While the word startup (start up, start-up) being used to describe a business isn’t a new one, it suddenly became a part of the pop culture conversation fairly recently. Companies like Facebook, Twitter, Instagram and Uber have made the world of startups and tech companies look very sexy. The overall concept seems quite simple: have a great idea that involves technology and innovation. pitch that idea like crazy. get investors to give you money. get rich.

And that’s what a lot of people are striving for. Having a startup has become almost like a get rich quick scheme. It’s not quite as quick as say, a pyramid marketing program, but the possibility of raising a multi-million dollar round of investments or being bought by a tech giant in less than two years like the very publicized purchase of Instagram by Facebook for $1 billion ($300 million in cash and the rest in Facebook stock) makes having a startup look really lucrative.

But before you take your brilliant tech idea and start applying for pitch contests, incubators and accelerators, it’s important to take a moment and consider whether raising a large round of investment dollars constitutes a success when it comes to that idea.

Let’s start by looking at the general process of launching a startup.

1. Idea formulation
You first need an idea that is innovative, scale-able and sustainable. No one is going to invest in an idea that won’t make them any money. But the interesting thing about this is that many ideas can be sustain-ably scaled if there is a strong enough market for it and that market will buy it. So your idea needs to fit this bill.

2. Company creation
In order to show that you’re serious about your idea, you should turn it into a business. This really just means choosing a name, registering it with the Secretary of State where you live and getting a Tax ID for it. Now depending on your idea there may be additional steps in this process, but this is the most basic explanation.

3. Business plan/model creation
Once you have your idea, you need to figure out how that idea will make money. Some people will tell you to develop a business plan around the idea, but in the world of startups, a business plan is sometimes replaced by a business model. The overall goal of this step is for you to sit down and figure out your target market, growth process and long term vision for the idea.

4. Pitching
Once you’ve figured out how your idea will make money right now and in the future, you can start pitching it to potential investors. Sometimes the potential investors will be venture capitalists or angel investors and other times it will be business development programs like incubators and accelerators. You may also find yourself in need of a business partner or partners. You will have to pitch people to find those relationships as well.

5. Networking
This often happens at the same time as the pitching because you will need to network to find the people to pitch. Yes there are websites and other online resources that will list different investors and business programs you can apply to work with, but you will quickly discover that person to person networking is most effective here. Even if your idea is brilliant, people want to know the mind behind the idea.

6. Negotiation
Once you’ve landed a meeting (or several meetings) with a potential investor (or investors), you will have to negotiate their level of investment and involvement when it comes to your idea as it relates to the amount of support they are providing. Some investors will be there for solely financial support while others will provide a network and industry knowledge. This also applies to the aforementioned business partner acquisition.
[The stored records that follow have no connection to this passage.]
(** C3, amended.  The descriptor advertises [limits.timeout_seconds = 30],
    but [execute_task] applies no timeout to the call of the agent logic: it
    stays pending exactly when the request passes the key check and the call
    never completes, and the only error responses it raises are 401 and
    500, so there is no timeout error. *)
Theorem execute_task_no_timeout environ agent_logic request x_api_key :
  let r := execute_task environ agent_logic request x_api_key in
  (∃ descriptor limits,
     outcome (agent_discovery environ) = Returns descriptor
     ∧ field descriptor "limits" = Some limits
     ∧ field limits "timeout_seconds" = Some (JInt 30))
  ∧ (outcome r = Pending ↔
     key_rejected environ x_api_key = false
     ∧ outcome (call_of agent_logic request) = Pending)
  ∧ (∀ status_code detail,
       outcome r = Raises (HTTPException status_code detail) →
       status_code = 401 ∨ status_code = 500).
Proof.
  intros r. subst r. split; [by eexists _, _|].
  destruct (key_rejected environ x_api_key) eqn:Hk.
  - rewrite execute_task_rejected by done; simpl. split.
    + split; [done | by intros [? _]].
    + intros status_code detail [= <- _]. by left.
  - destruct (outcome (call_of agent_logic request)) as [res|e|] eqn:Hcall.
    + rewrite (execute_task_returns _ _ _ _ res) by done; simpl.
      split; [split; [done | by intros [_ ?]] | done].
    + rewrite (execute_task_raises _ _ _ _ e) by done.
      destruct (isinstance_Exception e); simpl.
      * split; [split; [done | by intros [_ ?]] |].
        intros status_code detail [= <- _]. by right.
      * split; [split; [done | by intros [_ ?]] | done].
    + rewrite execute_task_pending by done; simpl.
      split; [done | done].
Qed.

(** ** Processing *)

(** C4.  When a request passes the key check and the agent logic fails,
    that is raises an instance [e] of [Exception], [execute_task] raises the
    500 whose detail carries [str(e)], logs the failure as an error and
    returns no response. *)
Theorem execute_task_processing_failed environ agent_logic request x_api_key e :
  key_rejected environ x_api_key = false →
  outcome (call_of agent_logic request) = Raises e →
  isinstance_Exception e = true →
  let r := execute_task environ agent_logic request x_api_key in
  outcome r = Raises (HTTPException 500 ("Task execution failed: " +:+ str e))
  ∧ Log ERROR ("Task execution failed: " +:+ str e) ∈ emitted r
  ∧ ∀ response, outcome r ≠ Returns response.
Proof.
  intros Hk Hcall He r. subst r.
  rewrite (execute_task_raises _ _ _ _ e), He by done; simpl.
  split_and!; [done | | done].
  rewrite !elem_of_cons, elem_of_app, list_elem_of_singleton. auto.
Qed.

Lemma execute_task_processing_failed_witness :
  let request := TaskRequest.new "Convert 100 USD to EUR" (Given (Some "u1"))
                   Omitted Omitted in
  let r := execute_task ∅ (always_fails "rate service down") request None in
  outcome r
  = Raises (HTTPException 500 "Task execution failed: rate service down")
  ∧ Log ERROR "Task execution failed: rate service down" ∈ emitted r
  ∧ ∀ response, outcome r ≠ Returns response.
Proof.
  intros request.
  apply (execute_task_processing_failed ∅ (always_fails "rate service down")
           request None {| isinstance_Exception := true;
                           str := "rate service down" |});
    reflexivity.
Defined.

(** C5.  When a request passes the key check and the agent logic returns
    the text [result], [execute_task] returns a response whose [result] is
    that text, whose [status] is ["completed"], whose [agent] is
    [AGENT_NAME], the name the descriptor publishes, and whose [metadata]
    has the platform, service and region tags. *)
Theorem execute_task_completed environ agent_logic request x_api_key result :
  key_rejected environ x_api_key = false →
  outcome (call_of agent_logic request) = Returns result →
  ∃ response tags,
    outcome (execute_task environ agent_logic request x_api_key)
    = Returns response
    ∧ TaskResponse.result response = result
    ∧ TaskResponse.status response = "completed"
    ∧ TaskResponse.agent response = AGENT_NAME environ
    ∧ (∃ descriptor, outcome (agent_discovery environ) = Returns descriptor
         ∧ field descriptor "name" = Some (JStr (TaskResponse.agent response)))
    ∧ TaskResponse.metadata response = Some tags
    ∧ keys tags = ["platform"; "service"; "region"]
    ∧ get tags "platform" = Some (JStr "gcp")
    ∧ get tags "service" = Some (JStr "cloud-run")
    ∧ get tags "region" = Some (JStr (getenv_or environ "GCP_REGION" "unknown")).
Proof.
  intros Hk Hcall.
  rewrite (execute_task_returns _ _ _ _ result) by done.
  eexists _, _. split_and!; try reflexivity.
  eexists. split; reflexivity.
Qed.

Lemma execute_task_completed_witness :
  let environ : gmap string string :=
    {["API_KEY" := "s3cret"; "AGENT_NAME" := "fx-agent"; "GCP_REGION" := "europe-west1"]} in
  let request := TaskRequest.new "Convert 100 USD to EUR" (Given (Some "u1"))
                   Omitted Omitted in
  ∃ response tags,
    outcome (execute_task environ (process_task environ) request (Some "s3cret"))
    = Returns response
    ∧ TaskResponse.result response = "Processed by fx-agent: Convert 100 USD to EUR"
    ∧ TaskResponse.status response = "completed"
    ∧ TaskResponse.agent response = AGENT_NAME environ
    ∧ (∃ descriptor, outcome (agent_discovery environ) = Returns descriptor
         ∧ field descriptor "name" = Some (JStr (TaskResponse.agent response)))
    ∧ TaskResponse.metadata response = Some tags
    ∧ keys tags = ["platform"; "service"; "region"]
    ∧ get tags "platform" = Some (JStr "gcp")
    ∧ get tags "service" = Some (JStr "cloud-run")
    ∧ get tags "region" = Some (JStr (getenv_or environ "GCP_REGION" "unknown")).
Proof.
  intros environ request.
  apply (execute_task_completed environ (process_task environ) request
           (Some "s3cret") "Processed by fx-agent: Convert 100 USD to EUR");
    reflexivity.
Defined.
7. Get an investment or sell your idea
Congrats! You’ve raised a round of investment or successfully sold your idea.

So this is a VERY simplified breakdown of the process many people go through when launching a startup and finding funding. But this simplified explanation leaves out a lot that isn’t often discussed when people talk about having a startup. Because when you are in the process of launching, pitching and building a startup there are so many different challenges you will have to overcome. The initial step of formulating your idea can be quite challenging because it requires you to do market research and feasibility research on that idea. This applies for each step of the process. There’s a level of research, reworking and tweaking that will take place as you fine tune your idea. Oh and don’t forget about the element of rejection. There will be people who won’t like your idea so you have to get used to being told that you’re wrong and you won’t succeed.

And then once you’ve fine tuned your idea and gotten past the naysayers, you have to pound the pavement to find someone willing to give you money for that idea. This is another layered process that involves research, reworking, tweaking and rejection which explains why all investment announcements come with much fanfare and back patting.

But then consider that once you’ve gotten the money, what do you do next? So the steps that I’ve outlined above aren’t really the entire process. They’re actually more like the beginning of the process because once you’ve gotten your startup up and running, you will have to make it profitable. Because you now have investors to pay back or a contract to honor.

So let’s get back to the initial question. What makes a startup a success? Is it the part where you land an investment deal or sell your idea? Is it the process you go through to get to that point? Or is your startup a success when it’s no longer considered a startup?

I’d love to hear your thoughts. Whether you’re a startup owner, entrepreneur or employee at a company owned by someone else, I’d love to know what you think. How would you define success when it comes to having a startup?